A bigger mea culpa you could not find. Yet if you google “austerity flooding”, it is still my blog post that comes top. When the floods hit around Christmas in 2013, no one seemed to want to connect the two. The government seemed immune to criticism, and successfully directed any culpability to the Environment Agency (who could not answer back). Even with the latest floods, outside the pages of the Guardian or Independent there was little criticism of earlier spending decisions. Yes Labour were slow out of the blocks in attacking the government, but are we really in a media world where if a senior politician does not talk about something it becomes a non-subject?
Chris Dillow asks why Osborne is not given the scorn and derision he deserves. As ever he gives many possible answers, but to many people one factor above all explains what is going on. It can be summarised by the following chart from the IFS, looking at who wins and who loses from this latest budget.
As I noted in my last post, Osborne felt he had to produce a budget like this for reasons that have only to do with who will be the next leader of the Conservative Party. Yet many will conclude that he (almost) gets away with it because it is in the interests of those who control the media to let him get away with it.
While there is undoubtedly some truth in this, I do not think this is quite the killer explanation that some suppose. Another important factor is that we have been living through a period in which the need to cut spending to reduce the deficit has entered the national consciousness as not only an undeniable truth, but an imperative that dominated all other concerns. So strong was that conviction that it helped win the Conservatives an election, despite the fact that they pledged to make the deficit worse by cutting taxes. Osborne had successfully characterised himself as the politician brave enough to ‘make the hard choices’ required to fulfil that imperative.
But as I have argued before, this belief that what George did and continues to do on cuts is an undeniable necessity is a product of the events of the recent past, rather than some immutable idea that the nation will forever hold. The most significant part of Iain Duncan Smith’s resignation letter is the following:
“I am unable to watch passively whilst certain policies are enacted in order to meet the fiscal self-imposed restraints that I believe are more and more perceived as distinctly political rather than in the national economic interest.”

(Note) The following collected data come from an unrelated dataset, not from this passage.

(** [MaybeReap] under the lock, and whether [destroyer] was set. *)
Definition MaybeReap_locked (o : Z) (s : PortSys) : option (PortSys * bool) :=
  match heap_ob s !! o with
  | None => None
  | Some ob =>
      match ob_dispatcher ob with
      | None => Some (s, false)
      | Some _ =>
          if negb (in_container o (observers_ (port s))) then None else
          let s := set_heap_ob (<[o := mkPortObserver (ob_options ob) None]> (heap_ob s)) s in
          let s := set_port (set_observers (filter (fun x => x <> o) (observers_ (port s))) (port s)) s in
          if in_container o (packets_ (port s)) then
            match reset_observer o s with
            | None => None
            | Some s =>
                match heap_pk s !! o with
                | None => None
                | Some pk => Some (set_heap_pk (<[o := mkPortPacket (packet pk) (handle pk) (Some o) (allocator pk)]> (heap_pk s)) s, false)
                end
            end
          else Some (s, true)
      end
  end.

(** Taking a packet off the queue: its copy, whether it is ephemeral, and the rest. *)
Definition pop_packet (p : Z) (rest : list Z) (s : PortSys) : option (PortSys * PortPacket) :=
  match heap_pk s !! p with
  | None => None
  | Some pk =>
      let n := if IsDefaultAllocatedEphemeral pk then wrap64 (num_ephemeral_packets_ (port s) - 1) else num_ephemeral_packets_ (port s) in
      Some (set_port (set_packets n rest (port s)) s, pk)
  end.

(** [Dequeue], the interrupt queue. *)
Definition take_interrupt (t : nat) (s : PortSys) : option PortSys :=
  let q := port s in
  if options_ q =? ZX_PORT_BIND_TO_INTERRUPT then
    match interrupt_packets_ q with
    | [] => Some (set_pc t PRegular s)
    | ip :: rest =>
        match heap_ip s !! ip with
        | None => None
        | Some i =>
            Some (set_pc t PIdle (deliver (mkPacket (ip_key i) ZX_PKT_TYPE_INTERRUPT ZX_OK (BodyInterrupt (ip_timestamp i)))
                   (set_port (set_interrupts rest q) s)))
        end
    end
  else Some (set_pc t PRegular s).

(** [Dequeue], the packets; an empty queue sends the thread back to [Wait]. *)
Definition take_packet (t : nat) (s : PortSys) : option PortSys :=
  match packets_ (port s) with
  | [] => Some (set_pc t PIdle s)
  | p :: rest =>
      match pop_packet p rest s with
      | None => None
      | Some (s, pk) =>
          match reset_observer p (deliver (packet pk) s) with
          | None => None
          | Some s => Some (set_pc t (if is_ephemeral pk then PFree p else PIdle) s)
          end
      end
  end.

(** [CancelQueued(handle, key)]. *)
Fixpoint cancel_loop (h k : Z) (l kept : list Z) (s : PortSys) (removed : bool) : option (PortSys * bool) :=
  match l with
  | [] => Some (s, removed)
  | p :: l =>
      match heap_pk s !! p with
      | None => None
      | Some pk =>
          if (handle pk =? h) && (key pk =? k) then
            match pop_packet p (kept ++ l) s with
            | None => None
            | Some (s, _) =>
                match reset_observer p s with
                | None => None
                | Some s => cancel_loop h k l kept s true
                end
            end
          else cancel_loop h k l (kept ++ [p]) s removed
      end
  end.

Definition CancelQueued (h k : Z) (s : PortSys) : option (PortSys * bool) :=
  cancel_loop h k (packets_ (port s)) [] s false.

(** [CancelQueued(port_packet)]. *)
Definition CancelQueued_packet (p : Z) (s : PortSys) : option (PortSys * bool) :=
  if in_container p (packets_ (port s)) then
    match pop_packet p (filter (fun x => x <> p) (packets_ (port s))) s with
    | None => None
    | Some (s, _) => match reset_observer p s with None => None | Some s => Some (s, true) end
    end
  else Some (s, false).

(** [QueueInterruptPacket] under the spinlock: whether it goes on to [Post]. *)
Definition QueueInterrupt_locked (ip timestamp : Z) (s : PortSys) : option (PortSys * bool) :=
  let q := port s in
  if in_container ip (interrupt_packets_ q) then Some (s, false) else
  match heap_ip s !! ip with
  | None => None
  | Some i => Some (set_port (set_interrupts (interrupt_packets_ q ++ [ip]) q)
                     (set_heap_ip (<[ip := mkInterrupt timestamp (ip_key i)]> (heap_ip s)) s), true)
  end.

Definition RemoveInterruptPacket (ip : Z) (s : PortSys) : PortSys * bool :=
  let q := port s in
  if in_container ip (interrupt_packets_ q)
  then (set_port (set_interrupts (filter (fun x => x <> ip) (interrupt_packets_ q)) q) s, true)
  else (s, false).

So a plea to political journalists and commentators. Forget the spin that this resignation is all about the EU referendum (which, like all good spin, has an element of truth) and focus on this sentence. The idea that with his cuts George was and is only doing what had and has to be done is crumbling, and you do not want to be the last to notice. Start holding our government to account, not just for benefits cuts but also for the damage caused by flooding, and above all for the dire performance of the UK economy relative to the past.